Its a wide ranging study. It begins with the early modern period and talks about the beginnings of the modern spice trade as the Western powers go out in search of spices etc in the Far East. But then after the introduction we go backwards in time. But Turner, the author, does not tell simply a chronological tale.

I learned a great deal. There was material about ancient uses of spices, a find in Iran of a village from about 6000 BCE in which a spice from the Far East was found, and still rather fresh. Loads of good tidbits about the Greeks, Romans, and Egyptians. But he doesn't neglect the medieval either. There was stuff from Bede and Aldhelm and Aelfric, and Christian comments about the wrongs of spicy foods and rents paid in pepper in the late middle ages. He illuminated the familiar too by looking at the land of Cockayne and its appearance in various sorts of medieval literature, and spice and its smell as signs of heaven.

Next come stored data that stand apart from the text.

(** [strings.HasPrefix(s, prefix)]. *)
Fixpoint HasPrefix (s prefix : string) : bool :=
  match prefix, s with
  | EmptyString, _ => true
  | String _ _, EmptyString => false
  | String a prefix', String b s' => Ascii.eqb a b && HasPrefix s' prefix'
  end.

Fixpoint LastIndex_from (i : Z) (s : string) (sep : ascii) (found : Z) : Z :=
  match s with
  | EmptyString => found
  | String c s' =>
      LastIndex_from (i + 1) s' sep (if Ascii.eqb c sep then i else found)
  end.

(** [strings.LastIndex(s, sep)] for a one-byte [sep]: [-1] when absent. *)
Definition LastIndex (s : string) (sep : ascii) : Z :=
  LastIndex_from 0 s sep (-1).

Definition len (s : string) : Z := Z.of_nat (String.length s).

(** The slice expressions [s[:hi]] and [s[lo:]]; out of range they panic
    ([None]). *)
Definition slice_to (s : string) (hi : Z) : option string :=
  if decide (0 ≤ hi ≤ len s)%Z then Some (substring 0 (Z.to_nat hi) s)
  else None.

Definition slice_from (s : string) (lo : Z) : option string :=
  if decide (0 ≤ lo ≤ len s)%Z
  then Some (substring (Z.to_nat lo) (String.length s - Z.to_nat lo) s)
  else None.

Definition is_upper (c : ascii) : bool :=
  (65 <=? nat_of_ascii c)%nat && (nat_of_ascii c <=? 90)%nat.
Definition is_lower (c : ascii) : bool :=
  (97 <=? nat_of_ascii c)%nat && (nat_of_ascii c <=? 122)%nat.
Definition is_digit (c : ascii) : bool :=
  (48 <=? nat_of_ascii c)%nat && (nat_of_ascii c <=? 57)%nat.

Definition lower (c : ascii) : ascii :=
  if is_upper c then ascii_of_nat (nat_of_ascii c + 32) else c.
Definition upper (c : ascii) : ascii :=
  if is_lower c then ascii_of_nat (nat_of_ascii c - 32) else c.

(** [strings.ToLower] on ASCII; a byte from 0x80 on is kept (Go maps the
    letters outside ASCII as well). *)
Fixpoint ToLower (s : string) : string :=
  match s with
  | EmptyString => EmptyString
  | String c s' => String (lower c) (ToLower s')
  end.

(** [isSeparator] of strings.go: ASCII letters, digits and underscore do
    not separate words, every other ASCII byte does. *)
Definition isSeparator (c : ascii) : bool :=
  if (nat_of_ascii c <=? 127)%nat
  then negb (is_digit c || is_lower c || is_upper c || Ascii.eqb c "_")
  else false.

(** The closure of [strings.Title]: [prev] is the byte seen last. *)
Fixpoint Title_from (prev : ascii) (s : string) : string :=
  match s with
  | EmptyString => EmptyString
  | String c s' =>
      String (if isSeparator prev then upper c else c) (Title_from c s')
  end.

(** [strings.Title] on ASCII: the first letter of every word in upper
    case. *)
Definition Title (s : string) : string := Title_from " " s.

End GoStrings.
Import GoStrings.

(** [strutil.StrListContains] of the Vault SDK. *)
Definition StrListContains (haystack : list string) (needle : string) : bool :=
  existsb (λ item, String.eqb item needle) haystack.

(** ** The OpenAPI model of [framework] (Vault SDK), on the fields read here *)

(** A reference to a [framework.OASSchema] object. *)
Definition loc := positive.

Record DisplayAttributes := mkDisplayAttributes {
  display_Name : string;
  display_Sensitive : bool;
  display_Group : string
}.

(** [Properties] is a [map[string]*OASSchema]: the pairs in the order in
    which a [range] visits them; the nil map and the empty map are both
    the empty list, a [range] over either does nothing. *)
Record OASSchema := mkOASSchema {
  schema_Type : string;
  schema_Description : string;
  schema_Properties : list (string * option loc);
  schema_DisplayAttrs : option DisplayAttributes
}.

Record OASParameter := mkOASParameter {
  param_Name : string;
  param_Description : string;
  param_In : string;
  param_Schema : option loc;
  param_Required : bool;
  param_Deprecated : bool
}.

Record OASMediaTypeObject := mkOASMediaTypeObject {
  media_Schema : option loc
}.

(** [Content] is an [OASContent], a [map[string]*OASMediaTypeObject]:
    [None] is the nil map. *)
Record OASRequestBody := mkOASRequestBody {
  body_Description : string;
  body_Content : option (list (string * option OASMediaTypeObject))
}.

Record OASOperation := mkOASOperation {
  op_Summary : string;
  op_RequestBody : option OASRequestBody
}.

In the late medieval period, there were even spice mongers in lower class neighborhoods in larger cities, much less the personal spice expert to the nobles, who sometimes was at odds with the cook in the castle!

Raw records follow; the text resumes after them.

(** * Printipi motion pipeline: G-code state, motion planner and delta steppers

    A shallow embedding of
      - [src/drivers/lineardeltastepper.h]  (LinearDeltaStepper and
                                             LinearDeltaArcStepper),
      - [src/motion/motionplanner.h]        (MotionPlanner),
      - [src/common/tupleutil.h]            (callOnAll, tupleReduce,
                                             tupleCallOnIndex),
      - [src/state.h]                       (State, the G-code interpreter),
      - [code/firmware/src/state.h]         (the earlier State: queueMovement
                                             and the conversion of units),
      - [code/proof-of-concept/DMA/dma-gpio.c] (writeBitmasked, readSysTime),
    together with the properties of the motion pipeline stated in the
    specification and, in the last part, further properties of the code:
    the end of a move, the account of steps, the commands of [execute] and
    the events of [onIdleCpu].

    The C++ [float] is IEEE-754 binary32.  It is modelled with the executable
    specification of the Standard Library ([SpecFloat], precision 24, maximal
    exponent 128), restricted to the data that are values of the format; the
    first module proves what is needed of that arithmetic: every operation
    returns a value of the format, rounding is monotone, and the order
    decided by a comparison is a total order away from NaN.  The two modules
    after it are about rounding to nearest, ties to even: the difference
    [d - (d - o)], taken again of its own result, returns that result. *)

From Stdlib Require Import ZArith Lia Bool List Sorted Ascii String.
From Stdlib Require Import Floats.SpecFloat.
From stdpp Require Import base list.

Turner details the double-mindedness of the Church: spices signified heaven, or the stink of hell depending on the need of the preacher. He also talks a bit about the uses of spices in medieval medicine which was interesting, even invoking an Anglo-Saxon charm as I recall. Fortunately he also debunks the common false preconceptions of the medieval period. For example, the wide spread use of spice to disguise rotten food (uh, no). He talks about spice as a status symbol in the medieval period, and the medieval diet. He even talks a little about spices as aphrodisiacs (though how our forebears thought that applying pepper to the male genitalia would Viagra-like aid in sexual performance is beyond me.)

In all, the thesis of the book is simply that spice and spices were catalysts for history: art, intellectual, and caused humans to act to get them. He proves that thesis I think.

This was a pretty easy read, geared as I said to a popular, educated, and intelligent audience though not necessarily the specialist. I learned a lot, even about things medieval, and looked at things I did know through a new lens that expanded my view of things, and eventually my teaching. I'd recommend this book.